• [What is being asked]: Using the string "Inductive" as the key, pull each matching line out of the records below.
####
(** * sub2md: a shallow embedding of the fetch / extract / persist pipeline

    The development follows the Python sources module by module:

    - [PyStr]:   the string primitives of Python the code relies on
                 ([str.strip], [str.split], [str.startswith], [int]);
    - [Dom]:     the traversable document the code obtains from BeautifulSoup;
    - [Url]:     the [netloc] component computed by [urllib.parse.urlparse]
                 and [SubstackScraper._extract_main_part];
    - [Fs]:      the file system, with [pathlib] paths;
    - [Cache]:   [sub2md/Cache.py];
    - [Generator]: [ContentGenerator.load_posts], the two listings and
                 [Generator._generate_files] of [sub2md/Generator.py];
    - [Scraper]: [sub2md/Scraper.py];
    - [Fixture]: concrete documents, services and worlds.

    Python [str] values are modelled by [string]; one [ascii] stands for one
    code point below 256.  Exceptions are modelled by the type [exn] and
    fallible code returns a [result]; code with effects is a function of the
    [world] (file system, network, request log and the mutable attributes of
    the scraper).  Logging and the progress bar are left out.  The properties
    come after the definitions, in the second part. *)

From Stdlib Require Import ZArith Ascii String List Lia.
From stdpp Require Import base option list gmap strings pretty.

Set Default Proof Using "Type".

(** ** Exceptions and results *)

(** The classes of [sub2md/utils/Exceptions.py], followed by the built-in
    and third-party exceptions the code can meet. *)
Inductive exn : Type :=
  | NetworkError
  | ContentError
  | CacheError
  | FileSystemError
  | ConfigurationError
  | ValidationError
  | ValueError
  | KeyError
  | TypeError
  | AttributeError
  | OSError
  | ClientError.

#[global] Instance exn_eq_dec : EqDecision exn.
Proof. solve_decision. Defined.

Inductive result (A : Type) : Type :=
  | Ok (a : A)
  | Raise (e : exn).

Arguments Ok {A} a.
Arguments Raise {A} e.

Definition is_ok {A} (r : result A) : bool :=
  match r with Ok _ => true | Raise _ => false end.

(** ** Python string primitives *)

Module PyStr.

Definition code (c : ascii) : nat := nat_of_ascii c.

(** [str.isspace] on one code point below 256. *)
Definition isspace (c : ascii) : bool :=
  let n := code c in
  ((9 <=? n) && (n <=? 13)) || ((28 <=? n) && (n <=? 32))
  || (n =? 133) || (n =? 160).

Definition isdigit (c : ascii) : bool :=
  let n := code c in (48 <=? n) && (n <=? 57).

Definition isascii (c : ascii) : bool := code c <? 128.

Definition isalpha_ascii (c : ascii) : bool :=
  let n := code c in
  ((65 <=? n) && (n <=? 90)) || ((97 <=? n) && (n <=? 122)).

Definition digit_value (c : ascii) : Z := Z.of_nat (code c - 48).

Fixpoint lstrip_with (p : ascii -> bool) (s : string) : string :=
  match s with
  | EmptyString => EmptyString
  | String c s' => if p c then lstrip_with p s' else s
  end.

(** [s.lstrip(...)] above and [s.rstrip(...)] below, for the characters
    satisfying [p]. *)
Fixpoint rstrip_with (p : ascii -> bool) (s : string) : string :=
  match s with
  | EmptyString => EmptyString
  | String c s' =>
      match rstrip_with p s' with
      | EmptyString => if p c then EmptyString else String c EmptyString
      | r => String c r
      end
  end.
Lemma reducer_ids (P : string -> Prop) (s : State) (a : Action) :
  Forall (fun t => P (id t)) (toasts s) ->
  (forall t, a = ADD_TOAST t -> P (id t)) ->
  Forall (fun t => P (id t)) (toasts (reducer s a)).
Proof.
  intros Hs Hadd. destruct a as [t|u|toastId|[toastId|]]; cbn [reducer toasts].
  - apply Forall_forall. intros x Hx. apply In_slice_from_0 in Hx.
    destruct Hx as [<-|Hx].
    + now apply Hadd.
    + revert x Hx. now apply Forall_forall.
  - apply Forall_map. eapply Forall_impl; [|exact Hs].
    intros t Ht. cbn beta.
    destruct (String.eqb_spec (id t) (update_id u)) as [Heq|_]; trivial.
    cbn. now rewrite <- Heq.
  - apply Forall_map. eapply Forall_impl; [|exact Hs].
    intros t Ht. cbn beta. now destruct (targeted toastId t).
  - apply Forall_forall. intros x Hx. apply filter_In in Hx.
    revert x Hx. intros x [Hx _]. revert x Hx. now apply Forall_forall.
  - constructor.
Qed.

(** Calls that do not concern an id. *)

Lemma untouched_clearTimeout (i : string) (h0 h : Hook) (handle : nat) :
  untouched i h0 h -> untouched i h0 (clearTimeout handle h).
Proof.
  intros (Ht & Hp & calls & Hlog & Hq). repeat split; cbn; trivial.
  - apply Forall_forall. intros tm Htm. apply filter_In in Htm.
    destruct Htm as [Htm _]. revert tm Htm. now apply Forall_forall.
  - exists (calls ++ [ClearTimeout handle]). split.
    + now rewrite Hlog, app_assoc.
    + rewrite existsb_app, Hq. reflexivity.
Qed.

Lemma untouched_cleanup (i : string) (h0 h : Hook) :
  untouched i h0 h -> untouched i h0 (cleanup h).
Proof.
  unfold cleanup. generalize (toastTimeoutsRef h) as m. intro m.
  revert h. induction m as [|entry m IH]; intros h Hu; cbn [fold_left]; trivial.
  apply IH. now apply untouched_clearTimeout.
Qed.

Lemma untouched_schedule (i : string) (h0 h : Hook) (t : ToasterToast) :
  id t <> i -> untouched i h0 h -> untouched i h0 (schedule h t).
Proof.
  intros Hid Hu. unfold schedule.
  destruct (isFalse (open t) && negb (has (id t) (toastTimeoutsRef h))); trivial.
  destruct Hu as (Ht & Hp & calls & Hlog & Hq). repeat split; cbn; trivial.
  - apply Forall_app. split; trivial. constructor; trivial.
  - exists (calls ++ [SetTimeout (nextTimeoutId h) (id t)]). split.
    + now rewrite Hlog, app_assoc.
    + rewrite existsb_app, Hq. cbn.
      apply String.eqb_neq in Hid. now rewrite Hid.
Qed.

Lemma untouched_rerender (i : string) (h0 h : Hook) :
  untouched i h0 h -> untouched i h0 (rerender h).
Proof.
  intro Hu. apply untouched_cleanup in Hu.
  unfold rerender, effect.
  assert (Hids : Forall (fun t => id t <> i) (toasts (state (cleanup h))))
    by apply Hu.
  revert Hu Hids. generalize (toasts (state (cleanup h))) as l.
  generalize (cleanup h) as h1. intros h1 l. revert h1.
  induction l as [|t l IH]; intros h1 Hu Hids; cbn [fold_left]; trivial.
  inversion Hids as [|? ? Ht Hl]; subst.
  apply IH; trivial. now apply untouched_schedule.
Qed.

Lemma untouched_dispatch (i : string) (h0 h : Hook) (a : Action) :
  (forall t, a = ADD_TOAST t -> id t <> i) ->
  untouched i h0 h -> untouched i h0 (dispatch a h).
Proof.
  intros Hadd (Ht & Hp & Hlog). unfold dispatch.
  apply untouched_rerender. repeat split; cbn; trivial.
  now apply (reducer_ids (fun j => j <> i)).
Qed.

Lemma untouched_fire (i : string) (h0 h : Hook) (tm : Timer) :
  In tm (pending h) -> untouched i h0 h -> untouched i h0 (fire tm h).
Proof.
  intros Htm (Ht & Hp & calls & Hlog & Hq). unfold fire, expire.
  apply untouched_rerender. repeat split; cbn [state pending hostLog].
  - apply (reducer_ids (fun j => j <> i)); trivial. discriminate.
  - apply Forall_forall. intros tm' Htm'. apply filter_In in Htm'.
    destruct Htm' as [Htm' _]. revert tm' Htm'. now apply Forall_forall.
  - exists (calls ++ [Fired (timeoutId tm) (target tm)]). split.
    + now rewrite Hlog, app_assoc.
    + rewrite existsb_app, Hq. cbn.
      rewrite Forall_forall in Hp. specialize (Hp tm Htm).
      apply String.eqb_neq in Hp. now rewrite Hp.
Qed.

Lemma untouched_fireDue (i : string) (h0 : Hook) (rounds : nat) :
  forall h, untouched i h0 h -> untouched i h0 (fireDue rounds h).
Proof.
  induction rounds as [|rounds IH]; intros h Hu; cbn [fireDue]; trivial.
  destruct (find _ (pending h)) as [tm|] eqn:Hfind; trivial.
  apply IH. apply untouched_fire; trivial.
  now apply find_some in Hfind.
Qed.

Lemma untouched_tick (i : string) (h0 h : Hook) :
  untouched i h0 h -> untouched i h0 (tick h).
Proof.
  intro Hu. unfold tick. apply untouched_fireDue. exact Hu.
Qed.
####
• [Task result]:
Inductive exn : Type :=
Inductive result (A : Type) : Type :=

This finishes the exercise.